I've finished full-time work for now which means time in my life for some much needed Poetry - reading and writing. I feel like my subconscious is bursting with poems - just need to find the right expression for it all. I want to do something all encompassing, challenging, bigger, something I can really throw myself into, beyond what I've done before. I've carved out a study corner in the house and finally have my own laptop to be able to work on poems without interruption which is wonderful!!
However the first priority is going through the proofs for Madame Ecosse - it goes to the printers on January 15th which is very exciting! Thankfully I'm sure I made the right choice in changing the order of poems and by scrapping the sections - it feels much more like a cohesive whole.
After a dearth of poetry this year I'm very much looking forward to being fully immersed in poetry in 2017!
4 comments:
I've mixed feelings about not working, Marion. When I first quit I imagined it would be the best thing for my writing and yet I've not been nearly as productive as I'd imagined I would be. I wrote nothing new this year at all and that's two years now with zilch which is okay as long as it is only a dry spell. I went three years in the nineties and then dashed off two novels back to back so who knows! I've never produced anything of worth by sitting down and forcing myself to write. I'm just not that kind of writer besides if you've nothing to say you've nothing to say and there's really not a lot that's important to me that I haven't commented on. We'll see.
2016 didn't go as planned for me. I'd intended to edit my novel Left but it took the best part of the year to get the feedback from my beta readers for The More Things Change and I've literally just finished reading the proof copy two days ago. Taking time on this monster was worth it though and I'm not displeased with the result. Mostly I read this year, another eighty-odd books, but other than that I kept a low profile; the Internet doesn't do much for me these days and the news was something I really didn't want to talk about.
Your new book looks good. Lovely red cover. See you and red. I can't imagine not having my own computer. When Carrie first moved in we shared a PC for about a week and that was too long. We had to wait a while for our own work spaces, however, and I made that a condition when we were looking to buy: we each must have our own office. Of course you've got a family and have to cut your cloth; I know what that's like. The daft thing now is that since I finished working I do all my writing in the living room with Carrie ten feet away tapping away on her her laptop. But the room's still there. My oasis.

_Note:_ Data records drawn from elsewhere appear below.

(* ===== verification/Templates.v ===== *)
(** * Project templates ([actant-templates/src/render.rs], registry.rs)

    [substitute] replaces [{{key}}] in a text; [render] writes a bundled template
    into an empty directory, substituting in every path and every text file.  The
    bundle (the repository's templates/ directory) is a parameter; every
    file-system call may fail. *)

From S2P Require Import Prelude Str.
#[local] Open Scope string_scope.
#[local] Open Scope list_scope.
#[local] Open Scope Z_scope.

(** ** UTF-8 *)

Definition in_range (lo hi : Z) (a : Ascii.ascii) : bool := (lo <=? byte a) && (byte a <=? hi).
Definition cont : Ascii.ascii -> bool := in_range 128 191.
(** [std::str::from_utf8] accepts. *)
Fixpoint valid_utf8 (s : string) : bool :=
  match s with
  | EmptyString => true
  | String a s1 =>
      if byte a <? 128 then valid_utf8 s1
      else match s1 with
      | String b s2 =>
          if in_range 194 223 a then cont b && valid_utf8 s2
          else match s2 with
          | String c s3 =>
              if byte a =? 224 then in_range 160 191 b && cont c && valid_utf8 s3
              else if byte a =? 237 then in_range 128 159 b && cont c && valid_utf8 s3
              else if in_range 225 239 a then cont b && cont c && valid_utf8 s3
              else match s3 with
              | String d s4 =>
                  if byte a =? 240 then in_range 144 191 b && cont c && cont d && valid_utf8 s4
                  else if in_range 241 243 a then cont b && cont c && cont d && valid_utf8 s4
                  else if byte a =? 244 then in_range 128 143 b && cont c && cont d && valid_utf8 s4
                  else false
              | EmptyString => false
              end
          | EmptyString => false
          end
      | EmptyString => false
      end
  end.

Definition utf8_char_len (a : Ascii.ascii) : nat :=
  if byte a <? 192 then 1 else if byte a <? 224 then 2 else if byte a <? 240 then 3 else 4.

(** ** Substitution *)

Fixpoint find_close (s : string) : option (string * string) :=
  match s with
  | String a s' =>
      match strip_prefix "}}" s with
      | Some rest => Some ("", rest)
      | None => match find_close s' with Some (raw, rest) => Some (String a raw, rest) | None => None end
      end
  | EmptyString => None
  end.

Definition is_valid_key (s : string) : bool :=
  negb (String.eqb s "") && all_chars (fun c => is_alnum c || Ascii.eqb c "_"%char || Ascii.eqb c "."%char) s.

(** [&s[..n]] and [&s[n..]]. *)
Fixpoint str_take (n : nat) (s : string) : string :=
  match n, s with S k, String a s' => String a (str_take k s') | _, _ => "" end.
Fixpoint str_drop (n : nat) (s : string) : string :=
  match n, s with S k, String _ s' => str_drop k s' | _, _ => s end.

Abbreviation Vars := (gmap string string).
(** What a placeholder with the text [raw] between its braces becomes. *)
Definition fill (vars : Vars) (raw : string) : string :=
  let key := trim raw in
  match (if is_valid_key key then vars !! key else None) with
  | Some value => value
  | None => "{{" +:+ raw +:+ "}}"
  end.

(** The loop, from the remaining text. *)
Fixpoint substitute_from (fuel : nat) (s : string) (vars : Vars) : string :=
  match fuel, s with
  | S k, String a _ =>
      let push := str_take (utf8_char_len a) s +:+ substitute_from k (str_drop (utf8_char_len a) s) vars in
      match strip_prefix "{{" s with
      | Some after =>
          match find_close after with
          | Some (raw, rest) => fill vars raw +:+ substitute_from k rest vars
          | None => push
          end
      | None => push
      end
  | _, _ => ""
  end.
Definition substitute (text : string) (vars : Vars) : string := substitute_from (String.length text) text vars.

(** *** The loop ends at the end of the text *)

Lemma find_close_length s raw rest : find_close s = Some (raw, rest) -> s = raw +:+ "}}" +:+ rest.
Proof.
  revert raw. induction s as [|a s IH]; intros raw; [done|]. cbn [find_close].
  destruct (strip_prefix "}}" (String a s)) as [r|] eqn:Hp; [intros [= <- <-]; rewrite append_nil; by apply strip_prefix_Some|].
  destruct (find_close s) as [[raw' rest']|]; [|done]. intros [= <- ->]. rewrite append_cons. f_equal. by apply IH.
Qed.

Lemma take_drop_str n s : str_take n s +:+ str_drop n s = s.
Proof. revert s. induction n as [|n IH]; intros [|a s]; try done. simpl. by rewrite append_cons, IH. Qed.
Lemma drop_length n s : (String.length (str_drop n s) <= String.length s)%nat.
Proof. rewrite <- (take_drop_str n s) at 2. rewrite length_append. lia. Qed.
Lemma char_len_drop a s :
  (String.length (str_drop (utf8_char_len a) (String a s)) <= String.length s)%nat.
Proof.
  unfold utf8_char_len. repeat case_match; simpl; try lia; try apply drop_length.
  all: destruct s; simpl; try lia; pose proof (drop_length 1 s); pose proof (drop_length 2 s); simpl in *; lia.
Qed.

Lemma substitute_fuel vars : forall k1 k2 s,
  (String.length s <= k1)%nat -> (String.length s <= k2)%nat ->
  substitute_from k1 s vars = substitute_from k2 s vars.
Proof.
  induction k1 as [|k1 IH]; intros k2 s H1 H2; [destruct s; [by destruct k2|simpl in H1; lia]|].
  destruct k2 as [|k2]; [destruct s; [done|simpl in H2; lia]|]. destruct s as [|a s]; [done|].
  assert (Hpush : substitute_from k1 (str_drop (utf8_char_len a) (String a s)) vars
                  = substitute_from k2 (str_drop (utf8_char_len a) (String a s)) vars).
  { pose proof (char_len_drop a s). simpl in H1, H2. apply IH; lia. }
  cbn [substitute_from]. rewrite Hpush. destruct (strip_prefix "{{" (String a s)) as [after|] eqn:Hp; [|done].
  destruct (find_close after) as [[raw rest]|] eqn:Hf; [|done]. f_equal.
  apply strip_prefix_Some in Hp. apply find_close_length in Hf. subst after.
  assert (Hl := f_equal String.length Hp). rewrite !length_append in Hl. simpl in Hl, H1, H2. apply IH; lia.
Qed.

Lemma substitute_push vars a s :
  (forall after, strip_prefix "{{" (String a s) = Some after -> find_close after = None) ->
  substitute (String a s) vars =
  str_take (utf8_char_len a) (String a s) +:+ substitute (str_drop (utf8_char_len a) (String a s)) vars.
Proof.
  intros Hn. unfold substitute. cbn [String.length substitute_from].
  assert (Hf : substitute_from (String.length s) (str_drop (utf8_char_len a) (String a s)) vars
    = substitute_from (String.length (str_drop (utf8_char_len a) (String a s))) (str_drop (utf8_char_len a) (String a s)) vars).
  { apply substitute_fuel; [apply char_len_drop|lia]. }
  rewrite Hf. destruct (strip_prefix "{{" (String a s)) as [after|]; [|done]. by rewrite Hn.
Qed.

Lemma substitute_slot vars raw rest after :
  find_close after = Some (raw, rest) ->
  substitute ("{{" +:+ after) vars = fill vars raw +:+ substitute rest vars.
Proof.
  intros Hf. unfold substitute. rewrite append_cons. cbn [String.length substitute_from].
  rewrite <- (append_cons "{" "{" after). change (String "{" "{" +:+ after) with ("{{" +:+ after).
  rewrite strip_prefix_app, Hf. f_equal. apply find_close_length in Hf as ->.
  apply substitute_fuel; [|lia]. rewrite append_cons, append_nil. cbn [String.length]. rewrite !length_append. simpl. lia.
Qed.

Lemma substitute_empty_text vars : substitute "" vars = "".
Proof. reflexivity. Qed.

(** *** Without variables nothing changes *)
Lemma fill_none raw : fill ∅ raw = "{{" +:+ raw +:+ "}}".
Proof. unfold fill. rewrite lookup_empty. by destruct (is_valid_key _). Qed.

Lemma substitute_no_vars_from k s : (String.length s <= k)%nat -> substitute s ∅ = s.
Proof.
  revert s. induction k as [|k IH]; intros s Hk; [destruct s; [done|simpl in Hk; lia]|].
  destruct s as [|a s]; [done|].
  assert (Hpush : substitute (str_drop (utf8_char_len a) (String a s)) ∅ = str_drop (utf8_char_len a) (String a s)).
  { apply IH. pose proof (char_len_drop a s). simpl in Hk. lia. }
  destruct (strip_prefix "{{" (String a s)) as [after|] eqn:Hp.
  - destruct (find_close after) as [[raw rest]|] eqn:Hf.
    + apply strip_prefix_Some in Hp. rewrite Hp, (substitute_slot _ _ _ _ Hf), fill_none.
      apply find_close_length in Hf as ->. rewrite IH; [by rewrite !append_assoc|].
      apply (f_equal String.length) in Hp. rewrite !length_append in Hp. simpl in Hp, Hk. lia.
    + rewrite substitute_push; [rewrite Hpush; apply take_drop_str|]. intros x Hx. congruence.
  - rewrite substitute_push; [rewrite Hpush; apply take_drop_str|]. intros x Hx. congruence.
Qed.

(** *** A text read as literals and placeholders *)

Inductive Piece := Lit (s : string) | Slot (raw : string).
Definition print_piece (p : Piece) : string := match p with Lit s => s | Slot raw => "{{" +:+ raw +:+ "}}" end.
Definition fill_piece (vars : Vars) (p : Piece) : string :=
  match p with Lit s => s | Slot raw => fill vars raw end.
Definition concat_map {A} (f : A -> string) (l : list A) : string := fold_right (fun x s => f x +:+ s) "" l.

(** A literal is text without a double brace that could open a placeholder, a
    placeholder holds no closing brace. *)
Definition piece_ok (p : Piece) : Prop :=
  match p with
  | Lit s => valid_utf8 s = true /\ str_contains "{{" (s +:+ "{") = false
  | Slot raw => contains_char "}"%char raw = false
  end.

Lemma valid_utf8_char a s :
  valid_utf8 (String a s) = true ->
  (utf8_char_len a <= String.length (String a s))%nat /\ valid_utf8 (str_drop (utf8_char_len a) (String a s)) = true.
Proof.
  unfold utf8_char_len. destruct a as [[] [] [] [] [] [] [] []]; destruct s as [|b [|c [|d s]]];
    simpl; try done; intros Hv;
    repeat match type of Hv with (_ && _ = true) => apply andb_prop in Hv as [? Hv] end; (split; [lia|done]).
Qed.

Lemma take_str_app n a b : (n <= String.length a)%nat -> str_take n (a +:+ b) = str_take n a.
Proof.
  revert a. induction n as [|n IH]; intros [|c a] Hn; try done; [simpl in Hn; lia|].
  rewrite append_cons. simpl. f_equal. apply IH. simpl in Hn. lia.
Qed.
Lemma drop_str_app n a b : (n <= String.length a)%nat -> str_drop n (a +:+ b) = str_drop n a +:+ b.
Proof.
  revert a. induction n as [|n IH]; intros [|c a] Hn; try done; [simpl in Hn; lia|].
  rewrite append_cons. simpl. apply IH. simpl in Hn. lia.
Qed.
Lemma contains_drop p n s : str_contains p s = false -> str_contains p (str_drop n s) = false.
Proof.
  revert s. induction n as [|n IH]; intros [|a s] Hs; try done. apply IH.
  cbn [str_contains] in Hs. by apply orb_false_elim in Hs as [_ ?].
Qed.

(** A text that does not open a placeholder. *)
Lemma no_open a s rest :
  str_contains "{{" (String a s +:+ "{") = false -> strip_prefix "{{" (String a s +:+ rest) = None.
Proof.
  rewrite !append_cons. cbn [str_contains]. intros [Hs _]%orb_false_elim. unfold starts_with in Hs.
  cbn [strip_prefix] in *. destruct (Ascii.eqb "{" a); [|done].
  destruct s as [|b s]; [done|]. rewrite append_cons in *. cbn [strip_prefix] in *. by destruct (Ascii.eqb "{" b).
Qed.

Lemma substitute_lit vars lit rest :
  valid_utf8 lit = true -> str_contains "{{" (lit +:+ "{") = false ->
  substitute (lit +:+ rest) vars = lit +:+ substitute rest vars.
Proof.
  remember (String.length lit) as k eqn:Hk. revert lit Hk.
  induction (lt_wf k) as [k _ IH]. intros lit Hk Hv Hc. destruct lit as [|a lit]; [done|].
  destruct (valid_utf8_char a lit Hv) as [Hn Hv'].
  rewrite append_cons, substitute_push.
  - rewrite <- append_cons, take_str_app, drop_str_app by done.
    rewrite (IH (String.length (str_drop (utf8_char_len a) (String a lit)))); try done.
    + by rewrite <- append_assoc, take_drop_str.
    + pose proof (char_len_drop a lit). subst k. simpl. lia.
    + rewrite <- drop_str_app by done. by apply contains_drop.
  - intros x Hx. rewrite <- append_cons in Hx. rewrite no_open in Hx; done.
Qed.

Lemma find_close_slot raw rest :
  contains_char "}"%char raw = false -> find_close (raw +:+ "}}" +:+ rest) = Some (raw, rest).
Proof.
  induction raw as [|a raw IH]; intros Hc.
  - rewrite append_nil. simpl. done.
  - simpl in Hc. apply orb_false_elim in Hc as [Ha Hc]. rewrite append_cons. cbn [find_close strip_prefix].
    replace (Ascii.eqb "}" a) with false by (rewrite Ascii.eqb_sym; done). by rewrite (IH Hc).
Qed.

(** A text is substituted piece by piece: literals that open no placeholder
    come out as they are, and [{{raw}}] becomes the value of the key it trims to, or
    stays as it is when it names none.  The text of a value is not read again, and
    without variables every text is unchanged. *)
Theorem substitute_pieces (vars : Vars) (ps : list Piece) (text : string) :
  Forall piece_ok ps ->
  substitute (concat_map print_piece ps) vars = concat_map (fill_piece vars) ps /\
  substitute text ∅ = text.
Proof.
  intros Hps. split; [|by apply (substitute_no_vars_from (String.length text))].
  induction Hps as [|p ps Hp _ IH]; [done|]. unfold concat_map in *. simpl.
  destruct p as [s|raw]; simpl in *.
  - destruct Hp as [Hv Hc]. by rewrite substitute_lit, IH.
  - assert (Hf := find_close_slot raw (fold_right (fun x s => print_piece x +:+ s) "" ps) Hp).
    change (String "{" (String "{" (raw +:+ "}}"))) with ("{{" +:+ (raw +:+ "}}")).
    rewrite !append_assoc, (substitute_slot _ _ _ _ Hf), IH. done.
Qed.

Lemma substitute_pieces_witness :
  let vs : Vars := {["port" := "8400"; "a.b" := "{{port}}"]} in
  let ps := [Lit "say { "; Slot " port "; Lit "é "; Slot "a.b"; Slot "nobody"; Slot "1+2"; Lit "}}"] in
  Forall piece_ok ps /\
  concat_map (fill_piece vs) ps = "say { 8400é {{port}}{{nobody}}{{1+2}}}}" /\
  substitute (concat_map print_piece ps) vs = "say { 8400é {{port}}{{nobody}}{{1+2}}}}".
Proof.
  intros vs ps. assert (Hps : Forall piece_ok ps) by (repeat constructor). split; [done|].
  split; [vm_compute; reflexivity|]. destruct (substitute_pieces vs ps "" Hps) as [-> _]. vm_compute. reflexivity.
Defined.

(** A third brace, an unclosed placeholder, and one that runs to the next close. *)
Example not_substituted :
  let vs : Vars := {["port" := "8400"]} in
  substitute "{{{port}}}" vs = "{{{port}}}" /\ substitute "{{port} {{port" vs = "{{port} {{port" /\
  substitute "f({{a: 1}, {{port}})" vs = "f({{a: 1}, {{port}})" /\ substitute "{ {{port}}}" vs = "{ 8400}".
Proof. vm_compute. repeat split. Qed.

I do hope you get your all encompassing project for 2017 but even if you don't I'm sure you'll find things write about or they'll find you. This year I've been posting poems from the late-eighties on my blog and I've been reminded of just what it felt like to think poetry 24/7. It was a miserable time in so many other ways but the constant outflux of writing made everything somehow bearable.
Have a nice Xmas when it comes.
Hi Jim :) I noticed you had been missing from facebook for quite a while! I'm delighted with the red cover - and see my shiny new red laptop? :) sounds like you've had a productive year and a huge amount of reading done! I've not written a poem since March or April - though I agree, I had nothing to write - I had used up all my resources. The last 8 months have been a hard slog at the fish farm - more like a work camp these days - anyway the enforced absence from poetry has been good for me, I feel literally bursting to write and can't wait for the calm of January to come and lose myself in it. Hope you and Carrie have a lovely Christmas and all the best for 2017 to you both!
Congrats, Marion!
My life and publication record are different from yours so far, but I'm glad you acknowledge that there are times when we write more, or less, or not at all, or step away from poetry by choice or necessity...etc. I think writers can sometimes be really pressured by the "you should be writing every day, and you really shouldn't have a full time job..." etc etc, when in fact everyone's life and approach is different (as also seen by some of the greatest writers and poets we've ever known and their varied lives.)
Thanks Clarissa! The sad fact is poetry rarely pays and we all need money! However like Jim said, sometimes being faced with nothing to do but write can be completely unproductive and can be mentally destructive too. It's finding that balance - I'm getting to the point that not finding time to write is equally destructive, a relief to see the writing time coming!